[TRY IT] Starting at the first line of the records below, transcribe each line exactly, ending with the line that contains "From S2P Require Import Prelude.".

[Opening SUPPLIED MATERIAL section]

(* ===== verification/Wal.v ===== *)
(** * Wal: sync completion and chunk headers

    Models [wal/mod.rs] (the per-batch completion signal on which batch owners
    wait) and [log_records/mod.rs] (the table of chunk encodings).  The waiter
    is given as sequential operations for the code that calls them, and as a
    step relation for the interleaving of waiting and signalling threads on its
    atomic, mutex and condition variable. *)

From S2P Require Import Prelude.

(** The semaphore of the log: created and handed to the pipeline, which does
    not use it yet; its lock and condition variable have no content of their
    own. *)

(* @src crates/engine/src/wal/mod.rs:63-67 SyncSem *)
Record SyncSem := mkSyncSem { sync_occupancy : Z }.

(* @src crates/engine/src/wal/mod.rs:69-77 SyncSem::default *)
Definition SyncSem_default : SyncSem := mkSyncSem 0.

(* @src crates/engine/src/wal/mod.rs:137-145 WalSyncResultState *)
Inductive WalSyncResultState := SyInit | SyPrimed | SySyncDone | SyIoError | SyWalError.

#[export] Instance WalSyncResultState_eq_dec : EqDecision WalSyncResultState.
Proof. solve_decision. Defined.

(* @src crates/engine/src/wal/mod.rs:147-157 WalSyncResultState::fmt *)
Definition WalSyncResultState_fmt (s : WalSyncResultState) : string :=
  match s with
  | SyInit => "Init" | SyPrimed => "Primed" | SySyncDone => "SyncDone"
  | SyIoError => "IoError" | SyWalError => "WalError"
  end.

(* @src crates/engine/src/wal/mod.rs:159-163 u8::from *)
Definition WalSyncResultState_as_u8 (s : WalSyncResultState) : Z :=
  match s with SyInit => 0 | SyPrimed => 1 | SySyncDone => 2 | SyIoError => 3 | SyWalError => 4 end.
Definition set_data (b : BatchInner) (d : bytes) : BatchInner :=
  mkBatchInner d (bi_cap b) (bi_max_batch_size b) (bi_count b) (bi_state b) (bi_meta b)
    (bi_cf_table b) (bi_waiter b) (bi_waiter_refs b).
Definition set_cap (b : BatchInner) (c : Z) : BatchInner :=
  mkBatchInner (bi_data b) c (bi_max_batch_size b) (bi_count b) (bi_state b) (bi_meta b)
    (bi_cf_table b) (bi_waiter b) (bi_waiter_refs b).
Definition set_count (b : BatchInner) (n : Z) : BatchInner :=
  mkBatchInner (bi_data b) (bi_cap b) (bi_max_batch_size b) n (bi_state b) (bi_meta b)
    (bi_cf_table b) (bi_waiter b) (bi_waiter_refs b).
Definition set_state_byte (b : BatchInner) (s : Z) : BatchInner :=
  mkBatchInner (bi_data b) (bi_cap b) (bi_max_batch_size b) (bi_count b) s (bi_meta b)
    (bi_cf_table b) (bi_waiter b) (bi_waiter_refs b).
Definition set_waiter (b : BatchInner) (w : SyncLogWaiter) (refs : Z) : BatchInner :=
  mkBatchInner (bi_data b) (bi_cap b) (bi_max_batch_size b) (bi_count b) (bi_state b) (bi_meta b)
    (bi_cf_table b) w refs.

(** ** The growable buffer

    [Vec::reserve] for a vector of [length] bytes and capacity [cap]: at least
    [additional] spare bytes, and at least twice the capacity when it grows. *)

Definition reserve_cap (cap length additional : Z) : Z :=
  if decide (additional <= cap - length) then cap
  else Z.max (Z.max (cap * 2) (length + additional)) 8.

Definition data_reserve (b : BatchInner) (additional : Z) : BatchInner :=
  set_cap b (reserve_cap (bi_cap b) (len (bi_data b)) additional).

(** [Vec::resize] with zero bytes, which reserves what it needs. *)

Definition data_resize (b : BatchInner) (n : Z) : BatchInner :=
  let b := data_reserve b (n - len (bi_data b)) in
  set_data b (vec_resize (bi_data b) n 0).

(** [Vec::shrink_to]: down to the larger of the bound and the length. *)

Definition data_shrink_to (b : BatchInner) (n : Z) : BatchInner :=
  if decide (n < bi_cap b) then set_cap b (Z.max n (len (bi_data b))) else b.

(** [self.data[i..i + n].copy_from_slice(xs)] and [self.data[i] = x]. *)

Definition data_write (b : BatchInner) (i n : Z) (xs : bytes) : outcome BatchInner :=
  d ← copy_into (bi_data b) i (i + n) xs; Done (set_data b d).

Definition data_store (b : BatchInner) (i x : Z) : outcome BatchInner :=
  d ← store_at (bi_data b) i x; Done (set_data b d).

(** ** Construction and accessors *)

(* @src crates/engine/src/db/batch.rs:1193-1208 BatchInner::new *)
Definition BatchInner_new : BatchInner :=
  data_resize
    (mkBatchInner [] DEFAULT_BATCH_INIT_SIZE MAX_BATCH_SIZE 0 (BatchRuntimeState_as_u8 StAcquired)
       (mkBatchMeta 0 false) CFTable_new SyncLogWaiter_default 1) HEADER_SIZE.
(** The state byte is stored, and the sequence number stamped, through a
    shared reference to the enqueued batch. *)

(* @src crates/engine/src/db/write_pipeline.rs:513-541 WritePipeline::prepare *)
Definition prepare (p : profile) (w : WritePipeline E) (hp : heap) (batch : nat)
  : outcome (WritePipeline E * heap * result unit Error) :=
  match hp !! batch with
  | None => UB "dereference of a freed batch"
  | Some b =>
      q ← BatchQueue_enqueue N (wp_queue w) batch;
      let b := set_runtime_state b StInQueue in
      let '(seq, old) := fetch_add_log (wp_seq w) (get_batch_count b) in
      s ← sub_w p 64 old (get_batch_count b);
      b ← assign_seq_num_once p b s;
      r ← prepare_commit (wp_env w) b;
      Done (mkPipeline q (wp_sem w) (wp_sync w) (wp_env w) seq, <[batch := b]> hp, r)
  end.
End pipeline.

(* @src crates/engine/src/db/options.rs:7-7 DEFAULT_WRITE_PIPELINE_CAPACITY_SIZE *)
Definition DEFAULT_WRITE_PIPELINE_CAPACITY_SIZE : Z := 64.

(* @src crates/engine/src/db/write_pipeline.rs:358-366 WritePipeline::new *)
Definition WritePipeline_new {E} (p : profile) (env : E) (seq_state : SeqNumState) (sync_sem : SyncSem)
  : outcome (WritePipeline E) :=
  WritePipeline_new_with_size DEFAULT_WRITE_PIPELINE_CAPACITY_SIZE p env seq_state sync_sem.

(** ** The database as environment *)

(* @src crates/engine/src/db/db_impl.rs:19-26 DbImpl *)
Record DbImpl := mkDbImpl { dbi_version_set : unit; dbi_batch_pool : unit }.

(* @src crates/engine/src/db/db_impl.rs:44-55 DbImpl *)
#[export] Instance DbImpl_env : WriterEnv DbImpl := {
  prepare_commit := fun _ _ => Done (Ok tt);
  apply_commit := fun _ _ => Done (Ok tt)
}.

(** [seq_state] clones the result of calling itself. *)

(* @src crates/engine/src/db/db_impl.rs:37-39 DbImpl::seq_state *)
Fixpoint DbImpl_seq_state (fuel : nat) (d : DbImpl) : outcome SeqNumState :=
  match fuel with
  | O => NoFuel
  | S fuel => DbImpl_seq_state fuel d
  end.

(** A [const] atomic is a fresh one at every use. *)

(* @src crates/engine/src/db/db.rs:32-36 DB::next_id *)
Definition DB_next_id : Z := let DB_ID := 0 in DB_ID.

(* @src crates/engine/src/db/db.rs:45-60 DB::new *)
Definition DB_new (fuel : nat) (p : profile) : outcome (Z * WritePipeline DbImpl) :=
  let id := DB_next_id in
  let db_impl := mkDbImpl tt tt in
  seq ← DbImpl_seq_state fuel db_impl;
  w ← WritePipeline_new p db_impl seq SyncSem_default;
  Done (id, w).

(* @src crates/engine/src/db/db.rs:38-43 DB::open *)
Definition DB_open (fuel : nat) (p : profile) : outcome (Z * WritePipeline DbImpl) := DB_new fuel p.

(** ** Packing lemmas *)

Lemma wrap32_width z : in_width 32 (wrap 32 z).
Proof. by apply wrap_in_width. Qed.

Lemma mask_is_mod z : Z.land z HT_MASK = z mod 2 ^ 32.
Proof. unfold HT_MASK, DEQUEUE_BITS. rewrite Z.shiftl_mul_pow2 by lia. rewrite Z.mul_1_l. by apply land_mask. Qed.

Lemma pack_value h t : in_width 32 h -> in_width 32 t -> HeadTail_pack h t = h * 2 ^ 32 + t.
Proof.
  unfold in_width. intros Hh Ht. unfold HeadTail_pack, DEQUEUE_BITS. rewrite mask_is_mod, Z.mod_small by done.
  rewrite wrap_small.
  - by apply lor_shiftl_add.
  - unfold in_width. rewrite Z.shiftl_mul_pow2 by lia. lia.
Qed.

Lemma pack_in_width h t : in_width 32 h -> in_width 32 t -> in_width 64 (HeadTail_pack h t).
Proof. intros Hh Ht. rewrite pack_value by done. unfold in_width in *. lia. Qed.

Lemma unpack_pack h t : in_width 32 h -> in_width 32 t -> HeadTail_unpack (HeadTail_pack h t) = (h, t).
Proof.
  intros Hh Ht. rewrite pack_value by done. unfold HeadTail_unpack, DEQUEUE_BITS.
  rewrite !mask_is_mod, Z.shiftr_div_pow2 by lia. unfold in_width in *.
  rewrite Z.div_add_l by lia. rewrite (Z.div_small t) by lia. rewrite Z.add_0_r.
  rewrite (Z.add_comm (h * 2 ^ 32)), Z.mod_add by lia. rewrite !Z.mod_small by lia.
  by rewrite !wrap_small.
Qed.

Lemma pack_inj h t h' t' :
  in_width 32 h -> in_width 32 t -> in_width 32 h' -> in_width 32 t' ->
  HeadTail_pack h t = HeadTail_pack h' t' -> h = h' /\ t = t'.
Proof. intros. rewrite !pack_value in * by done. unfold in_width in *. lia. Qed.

[Closing SUPPLIED MATERIAL section]

[ANSWER TO THE EXERCISE]
(* ===== verification/Wal.v ===== *)
(** * Wal: sync completion and chunk headers

    Models [wal/mod.rs] (the per-batch completion signal on which batch owners
    wait) and [log_records/mod.rs] (the table of chunk encodings).  The waiter
    is given as sequential operations for the code that calls them, and as a
    step relation for the interleaving of waiting and signalling threads on its
    atomic, mutex and condition variable. *)

From S2P Require Import Prelude.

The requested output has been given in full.